■ **EXERCISE GOAL**: Please write out only the lines running from the one with "Lemma sound_after a" through the last line of the listing, each exactly as given.

━━━━━ DATA TO USE ━━━━━

(** What a part did that leaves the ledger alone. *)
Lemma sound_after a h a' h' : sound a h → core a' h' → frame a h a' h' →
  sound a' h' ∧ held a' = held a ∧ printed a' = printed a.
Proof. intros Hs Hc Hf. split; [by eapply sound_calm|]. by destruct Hf. Qed.
Definition authenticated (gateway : string) (a a' : Account)
    (r : result Failure (GatewayLoginSession (ClientIdentity := ClientIdentity))) : Prop :=
  match r with
  | Ok s => held a' = held a ++ [(gateway, cookie (gls_authentication s))]
  | Err e => held a' = held a ∨ ∃ c, held a' = held a ++ [(gateway, c)] ∧ final e
  end.
Lemma logged_in_authenticated gateway a a' h' r : logged_in gateway a a' h' r → authenticated gateway a a' r.
Proof. destruct r as [s|e]; [done|]. intros [?|(c & ? & ? & _)]; [by left|]. right. by exists c. Qed.
(** Stepping over a calm part of a flow about the ledger. *)
Lemma over_calm {A B} Q a h (m : Flow A) (k : A → Flow B) (Φ : Account → Handler → result Failure B → Prop) :
  calm Q m → sound a h →
  (∀ a' h' x, sound a' h' → held a' = held a → printed a' = printed a → spec a' h' (k x) Φ) →
  (∀ a' h' e, sound a' h' → held a' = held a → printed a' = printed a → Q e → Φ a' h' (Err e)) →
  spec a h (sbind m k) Φ.
Proof.
  intros Hm Hs Hk He. eapply spec_bind_calm; [done|by apply Hs|..].
  - intros a1 h1 x Hc1 Hf1. destruct (sound_after _ _ _ _ Hs Hc1 Hf1) as (? & ? & ?). auto.
  - intros a1 h1 e Hc1 Hf1 Hq. destruct (sound_after _ _ _ _ Hs Hc1 Hf1) as (? & ? & ?). auto.
Qed.
Lemma over_calm_catch {A B} Q a h (m : Flow A) (k : result Failure A → Flow B) (Φ : Account → Handler → result Failure B → Prop) :
  calm Q m → sound a h →
  (∀ a' h' r, sound a' h' → held a' = held a → printed a' = printed a →
     match r with Ok _ => True | Err e => Q e end → spec a' h' (k r) Φ) →
  spec a h (scatch m k) Φ.
Proof.
  intros Hm Hs Hk. eapply spec_catch_calm; [done|by apply Hs|].
  intros a1 h1 r Hc1 Hf1 Hr. destruct (sound_after _ _ _ _ Hs Hc1 Hf1) as (? & ? & ?). auto.
Qed.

━━━━━

■ **ANSWER SECTION**:
Lemma sound_after a h a' h' : sound a h → core a' h' → frame a h a' h' →
  sound a' h' ∧ held a' = held a ∧ printed a' = printed a.
Proof. intros Hs Hc Hf. split; [by eapply sound_calm|]. by destruct Hf. Qed.
Definition authenticated (gateway : string) (a a' : Account)
    (r : result Failure (GatewayLoginSession (ClientIdentity := ClientIdentity))) : Prop :=
  match r with
  | Ok s => held a' = held a ++ [(gateway, cookie (gls_authentication s))]
  | Err e => held a' = held a ∨ ∃ c, held a' = held a ++ [(gateway, c)] ∧ final e
  end.
Lemma logged_in_authenticated gateway a a' h' r : logged_in gateway a a' h' r → authenticated gateway a a' r.
Proof. destruct r as [s|e]; [done|]. intros [?|(c & ? & ? & _)]; [by left|]. right. by exists c. Qed.
(** Stepping over a calm part of a flow about the ledger. *)
Lemma over_calm {A B} Q a h (m : Flow A) (k : A → Flow B) (Φ : Account → Handler → result Failure B → Prop) :
  calm Q m → sound a h →
  (∀ a' h' x, sound a' h' → held a' = held a → printed a' = printed a → spec a' h' (k x) Φ) →
  (∀ a' h' e, sound a' h' → held a' = held a → printed a' = printed a → Q e → Φ a' h' (Err e)) →
  spec a h (sbind m k) Φ.
Proof.
  intros Hm Hs Hk He. eapply spec_bind_calm; [done|by apply Hs|..].
  - intros a1 h1 x Hc1 Hf1. destruct (sound_after _ _ _ _ Hs Hc1 Hf1) as (? & ? & ?). auto.
  - intros a1 h1 e Hc1 Hf1 Hq. destruct (sound_after _ _ _ _ Hs Hc1 Hf1) as (? & ? & ?). auto.
Qed.
Lemma over_calm_catch {A B} Q a h (m : Flow A) (k : result Failure A → Flow B) (Φ : Account → Handler → result Failure B → Prop) :
  calm Q m → sound a h →
  (∀ a' h' r, sound a' h' → held a' = held a → printed a' = printed a →
     match r with Ok _ => True | Err e => Q e end → spec a' h' (k r) Φ) →
  spec a h (scatch m k) Φ.
Proof.
  intros Hm Hs Hk. eapply spec_catch_calm; [done|by apply Hs|].
  intros a1 h1 r Hc1 Hf1 Hr. destruct (sound_after _ _ _ _ Hs Hc1 Hf1) as (? & ? & ?). auto.
Qed.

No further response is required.